Gizmowiz
I had this same idea and people thought I was a quack! But you can make solar barges to carry small mountains of heavy materials out to sea and drop them into deep Aleutian trenches which are 35,000 feet deep and harvest a huge amount of power from that then return on those solar barges to harvest more mountain and repeat ad infinitum. Of course in a few thousand years this might raise sea levels !!
Anne Ominous
This seems very much overly complex, when a similar system that simply drags heavy cars on rails uphill is much simpler and easy to construct, and therefore probably much cheaper to build and operate.
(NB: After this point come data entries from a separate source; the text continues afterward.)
Lemma gs_step_frame gs o gs' e :
  gs_step gs o gs' → e ∈ ends (gs_net gs) → ¬ group_end gs e → same_end (gs_net gs) (gs_net gs') e ∧ ¬ group_end gs' e.
Proof using.
  intros [_ Hd] He Hn. destruct o as [g nsrv rand fresh l|g op|g p]; cbn [gs_do] in Hd.
  - unfold MakeGroupStart, MakeGroup in Hd. destruct (makeSrvGrp g nsrv rand (gs_net gs)) as [w| |] eqn:E; [|done..].
    cbn [mbind outcome_bind] in Hd. destruct (make_group_frame g nsrv rand gs w e E He) as [Hs Ho].
    destruct (on_group_frame _ _ _ _ e Hd) as [H1 H2]; cbn [gs_net grps] in *; try done.
    + intros w1 w2. apply frame_StartServers.
    + apply Hs.
    + intros (h & G & HG & Hoh). cbn [grps] in HG. apply lookup_insert_Some in HG as [[<- <-]|[_ HG]]; [done|]. apply Hn. by exists h, G.
    + split; [|done]. by eapply same_end_trans.
  - apply (on_group_frame _ _ _ _ e Hd); [intros w w'; apply frame_do|done|done].
  - unfold ExitGroup in Hd. destruct (on_group g (Shutdown p) gs) as [gs1| |] eqn:E; [|done..]. injection Hd as <-.
    destruct (on_group_frame _ _ _ _ e E) as [H1 H2]; [intros w w'; apply frame_Shutdown|done|done|].
    split; [done|]. intros (h & G & HG & Ho). cbn [delete_group grps] in HG. apply lookup_delete_Some in HG as [_ HG]. apply H2. by exists h, G.
Qed.

(** *** What a client's operation leaves alone *)

Lemma set_ends_other P b l n e : e ∉ l.*2 → e ∈ ends n → same_end n (set_ends P b l n) e.
Proof using.
  intros Hl He. destruct (set_ends_tables P b l n) as (E1 & E2 & _). unfold same_end. rewrite E1, E2. split; [done|]. split; [done|].
  rewrite set_ends_enabled, decide_False; [done|]. rewrite Exists_exists. intros (x & Hx & _ & <-).
  by apply Hl, list_elem_of_fmap_2.
Qed.

Lemma order_client t id cl e : clerks t !! id = Some cl → e ∈ (order (c_ends cl)).*2 → client_end t e.
Proof using any_order.
  intros Hc ([s e'] & -> & Hin)%list_elem_of_fmap. rewrite any_order in Hin. apply elem_of_map_to_list in Hin. by exists id, cl, s.
Qed.

Lemma client_end_set t id cl cl' n e :
  clerks t !! id = Some cl → (∀ srv, c_ends cl' !! srv = Some e → client_end t e) →
  client_end (set_client id (cl', n) t) e → client_end t e.
Proof using.
  intros Hc Hn (i & d & srv & Hd & He). cbn [set_client clerks fst] in Hd.
  apply lookup_insert_Some in Hd as [[<- <-]|[_ Hd]]; [by eapply Hn|by exists i, d, srv].
Qed.

(** Deleting ends, exactly. *)
Lemma delete_ends_exact (l : list (string * string)) n n' :
  for_each (λ x n, DeleteEnd x.2 n) l n = Ret n' →
  (∀ e, e ∈ ends n' ↔ e ∈ ends n ∧ e ∉ l.*2) ∧ servers n' = servers n ∧
  ∀ e, e ∉ l.*2 → connections n' !! e = connections n !! e ∧ lookup_zero false e (enabled n') = lookup_zero false e (enabled n).
Proof using.
  clear order any_order. revert n. induction l as [|[s x] l IH]; intros n; cbn [for_each].
  { intros [= <-]. split; [|done]. intros e. cbn [fmap list_fmap]. set_solver. }
  cbn [snd]. destruct (DeleteEnd x n) as [n1| |] eqn:Ed; [|done..]. cbn [mbind outcome_bind]. intros H.
  unfold DeleteEnd in Ed. case_decide as Hx; [|done]. injection Ed as <-.
  destruct (IH _ H) as (H1 & H2 & H3). cbn [with_tables ends servers connections enabled] in *. rewrite fmap_cons. cbn [snd]. split; [|split; [done|]].
  - intros e. rewrite H1, not_elem_of_cons. set_solver.
  - intros e [Hne He]%not_elem_of_cons. destruct (H3 e He) as [-> ->]. rewrite lookup_delete_ne by done. split; [done|].
    unfold lookup_zero. by rewrite lookup_delete_ne.
Qed.

(** A loop over the ends of client [id]. *)
Lemma loop_frame t id cl srvs P b e :
  clerks t !! id = Some cl → e ∈ ends (Clnts.net t) → ¬ client_end t e →
  let t' := set_client id (mkClnt (c_ends cl) srvs, set_ends P b (order (c_ends cl)) (Clnts.net t)) t in
  same_end (Clnts.net t) (Clnts.net t') e ∧ ¬ client_end t' e.
Proof using any_order.
  intros Hc He Hn t'. split; [apply set_ends_other; [|done]; intros Hin; by eapply Hn, order_client|].
  intros Hce. apply Hn. eapply (client_end_set t id cl); [done| |exact Hce]. intros srv Hs. by exists id, cl, srv.
Qed.

Lemma clnt_step_frame t op t' e :
  ends_ok t → clnt_step order t op t' → e ∈ ends (Clnts.net t) → ¬ client_end t e →
  same_end (Clnts.net t) (Clnts.net t') e ∧ ¬ client_end t' e.
Proof using any_order.
  intros Hok Hst He Hn. unfold clnt_step in Hst.
  destruct op as [id srvs|id name server|id|id l|id srv0|id|id]; cbn [clnt_do] in Hst.
  - case_decide as Hid; [|done]. injection Hst as <-. split; [done|]. intros (i & d & srv & Hd & Hde).
    cbn [MakeClientTo clerks] in Hd. apply lookup_insert_Some in Hd as [[<- <-]|[_ Hd]].
    + cbn [makeClntTo c_ends] in Hde. by rewrite lookup_empty in Hde.
    + apply Hn. by exists i, d, srv.
  - apply bind_Some in Hst as (cl & Hc & Hm). injection Hm as Hm.
    destruct (makeEnd name server cl (Clnts.net t)) as [[[e' cl'] n']| |] eqn:E; [|done..]. injection Hm as <-.
    unfold makeEnd in E. destruct (c_ends cl !! server) as [e0|] eqn:He0.
    + injection E as <- <- <-. split; [done|]. intros Hce. apply Hn.
      eapply (client_end_set t id cl); [done| |exact Hce]. intros srv Hs. by exists id, cl, srv.
    + unfold MakeEnd in E. case_decide as Hnew; [done|]. cbn [mbind outcome_bind] in E. injection E as <- <- <-.
      assert (Hne : name ≠ e) by (by intros ->). split.
      * unfold same_end. cbn [set_client Clnts.net snd Enable Connect with_tables ends connections enabled].
        rewrite !lookup_zero_insert, !decide_False by done. rewrite !lookup_insert_ne by done. split; [set_solver|done].
      * intros Hce. apply Hn. eapply (client_end_set t id cl); [done| |exact Hce]. intros srv Hs. cbn [c_ends] in Hs.
        apply lookup_insert_Some in Hs as [[_ ?]|[_ Hs]]; [done|]. by exists id, cl, srv.
  - apply bind_Some in Hst as (cl & Hc & Hm). injection Hm as <-. exact (loop_frame t id cl None (λ _, true) true e Hc He Hn).
  - apply bind_Some in Hst as (cl & Hc & Hm). injection Hm as <-. exact (loop_frame t id cl (Some l) (allowedL (mkClnt (c_ends cl) (Some l))) true e Hc He Hn).
  - apply bind_Some in Hst as (cl & Hc & Hm). injection Hm as <-.
    replace (Disconnect order srv0 cl (Clnts.net t)) with
      (mkClnt (c_ends cl) (c_srvs cl), set_ends (λ s, bool_decide (s = srv0)) false (order (c_ends cl)) (Clnts.net t)) by (by destruct cl).
    exact (loop_frame t id cl (c_srvs cl) (λ s, bool_decide (s = srv0)) false e Hc He Hn).
  - apply bind_Some in Hst as (cl & Hc & Hm). injection Hm as <-. exact (loop_frame t id cl (Some []) (λ _, true) false e Hc He Hn).
  - injection Hst as Hst. unfold DeleteClient in Hst. destruct (clerks t !! id) as [cl|] eqn:Hc; [|by injection Hst as <-].
    unfold remove in Hst. destruct (for_each _ (order (c_ends cl)) (Clnts.net t)) as [n'| |] eqn:E; [|done..].
    cbn [mbind outcome_bind] in Hst. injection Hst as <-. cbn [Clnts.net clerks].
    destruct (delete_ends_exact _ _ _ E) as (H1 & _ & H3).
    assert (Hnot : e ∉ (order (c_ends cl)).*2) by (intros Hin; by eapply Hn, order_client). split.
    + split; [by apply H1|]. by apply H3.
    + intros (i & d & srv & Hd & Hde). cbn [clerks] in Hd. apply lookup_delete_Some in Hd as [_ Hd]. apply Hn. by exists i, d, srv.
Qed.

Lemma clnt_step_servers t op t' : clnt_step order t op t' → servers (Clnts.net t') = servers (Clnts.net t).
Proof using.
  intros Hst. unfold clnt_step in Hst. destruct op as [id srvs|id name server|id|id l|id srv0|id|id]; cbn [clnt_do] in Hst.
  - case_decide; [|done]. by injection Hst as <-.
  - apply bind_Some in Hst as (cl & Hc & Hm). injection Hm as Hm.
    destruct (makeEnd name server cl (Clnts.net t)) as [[[e' cl'] n']| |] eqn:E; [|done..]. injection Hm as <-.
    unfold makeEnd, MakeEnd in E. destruct (c_ends cl !! server); [by injection E as <- <- <-|]. case_decide; [done|]. by injection E as <- <- <-.
  - apply bind_Some in Hst as (cl & Hc & Hm). injection Hm as <-. apply set_ends_tables.
  - apply bind_Some in Hst as (cl & Hc & Hm). injection Hm as <-. apply set_ends_tables.
  - apply bind_Some in Hst as (cl & Hc & Hm). injection Hm as <-. apply set_ends_tables.
  - apply bind_Some in Hst as (cl & Hc & Hm). injection Hm as <-. apply set_ends_tables.
  - injection Hst as Hst. unfold DeleteClient, remove in Hst. destruct (clerks t !! id) as [cl|]; [|by injection Hst as <-].
    destruct (for_each _ _ _) as [n'| |] eqn:E; [|done..]. injection Hst as <-. by destruct (delete_ends_exact _ _ _ E) as (_ & ? & _).
Qed.

(** ** The invariant *)

Record tb_ok (P : Z → bool) c (ops : list clnt_op) : Prop := {
  tb_groups : gs_ok P (cf_groups c);
  tb_clnts : synced (cf_clnts c) ops;
  tb_apart : ∀ e, client_end (cf_clnts c) e → ¬ group_end (cf_groups c) e
}.

(** Flags and counters of the network, and statistics, do not matter. *)
Lemma tb_ok_net P c ops n' s :
  tb_ok P c ops → ends n' = ends (cf_net c) → connections n' = connections (cf_net c) → enabled n' = enabled (cf_net c) →
  servers n' = servers (cf_net c) → tb_ok P (mkConfig n' (cf_grps c) (cf_clerks c) s) ops.
Proof using.
  intros [Hg Hs Ha] E1 E2 E3 E4.
  assert (Hsame : ∀ e, e ∈ ends (cf_net c) → same_end (cf_net c) n' e) by (intros e He; unfold same_end; by rewrite E1, E2, E3).
  split; [| |exact Ha].
  - apply (gs_ok_net P (cf_groups c)); [done| |done]. intros e He. apply Hsame. by apply (group_end_in P (cf_groups c)).
  - apply (synced_net (cf_clnts c)); [done|]. intros e (id & cl & srv & Hc & He). apply Hsame.
    by destruct Hs as [[Hin _] _]; destruct (Hin id cl srv e Hc He).
Qed.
And certain variations on pumped hydro storage are even simpler, and offer more promise.
SimonClarke
Excellent use of physics. you could do the similar thing with a house, you generate spare electricity you house would rise and as it is used it lowers. A vertical movement of only 0.3m 1ft would be sufficient to provide a back up as a typical UK house weighs around 60 Tonnes.
tomtoys
I asked a physics teacher friend 15 years ago if a radio could be powered by having it descend like a weight of a clock. Not enough power she said. Now they are manufactured for the Third World, with a heavy weight instead of just the radio.
Living now on a canal boat. Going through locks I think of all that energy going from a higher level to a lower. A British narrow canal might hold a volume of more than 2X3X20 metres, i.e., around 120 cubic metres, around 120 tons. A turbine in the outflow?
Altronix
I'm afraid I can't understand this. As far as I can recall it would take as much energy raising the blocks as can be collected from their release, even at 100% efficiency. Unless renewable energy sources are used to raise the concrete, in which case it's more like a storage unit than a power generation device
michael_dowling
Altronix: Yes,this thing is meant to store excess power from renewable resources. The main stumbling block with renewables is there is no economical way to store excess power.
VincentWolf: This is not the first gravity storage scheme I have heard about. There was a plan to dig a deep hole,and store power in a massive weight ,and return it by lowering the weight to the bottom of the hole.I bet this new proposal would be cheaper to construct than digging a hole 1/2 a mile deep.
Anne Ominous: The problem is not every location has hills to store power in heavy cars pulled uphill.
mphase
SimonClarke: I think you might be surprised how high you would need to raise a 60 tonne house to store a single days worth of electrical use.
Lets assume 4500 kwh/year which on average is about 12 kwh per day.
If you raise a 60 tonne (60000 kg) house 0.3 metres the "stored energy" is equal to E=mass*gravity*height = 60000 kg*9.81 m/s2*0.3 m = 176 kilojoules = 0.049 kwh. So to get 12 kwh we need 245 times more height or we need to raise the house 73 metres (ignoring all efficiency losses).
And this is why raised mass storage doesn't work. You need a lot of mass or a lot of height and typically this only works when you can pump a lot of water between very large reservoirs. Not to mention a giant tower of concrete blocks would be ugly and no one would allow the tower to be built anywhere close to them.
guzmanchinky
Doesn't India have a lot of earthquakes? Having concrete blocks up in the air isn't a bit unstable?
Username
Mphase, 12kwh per day is the equivalent of 500w continuously for 24h. This seems excessive to me for the average house. As for nobody would allow construction near them, the tower would most likely be placed near the power generation, i.e. windmill farm.(as illustrated).
ei3io
Let's imagine maintaining a single water cooled pump with its turbine drive for water weight gravity storage contained in enclosed pipes and tanks compared to all those cranes, booms, rotating bearings, cables, motors, block & tackle, etc with all its added material strength against wind & earthquake damage to store gravity energy.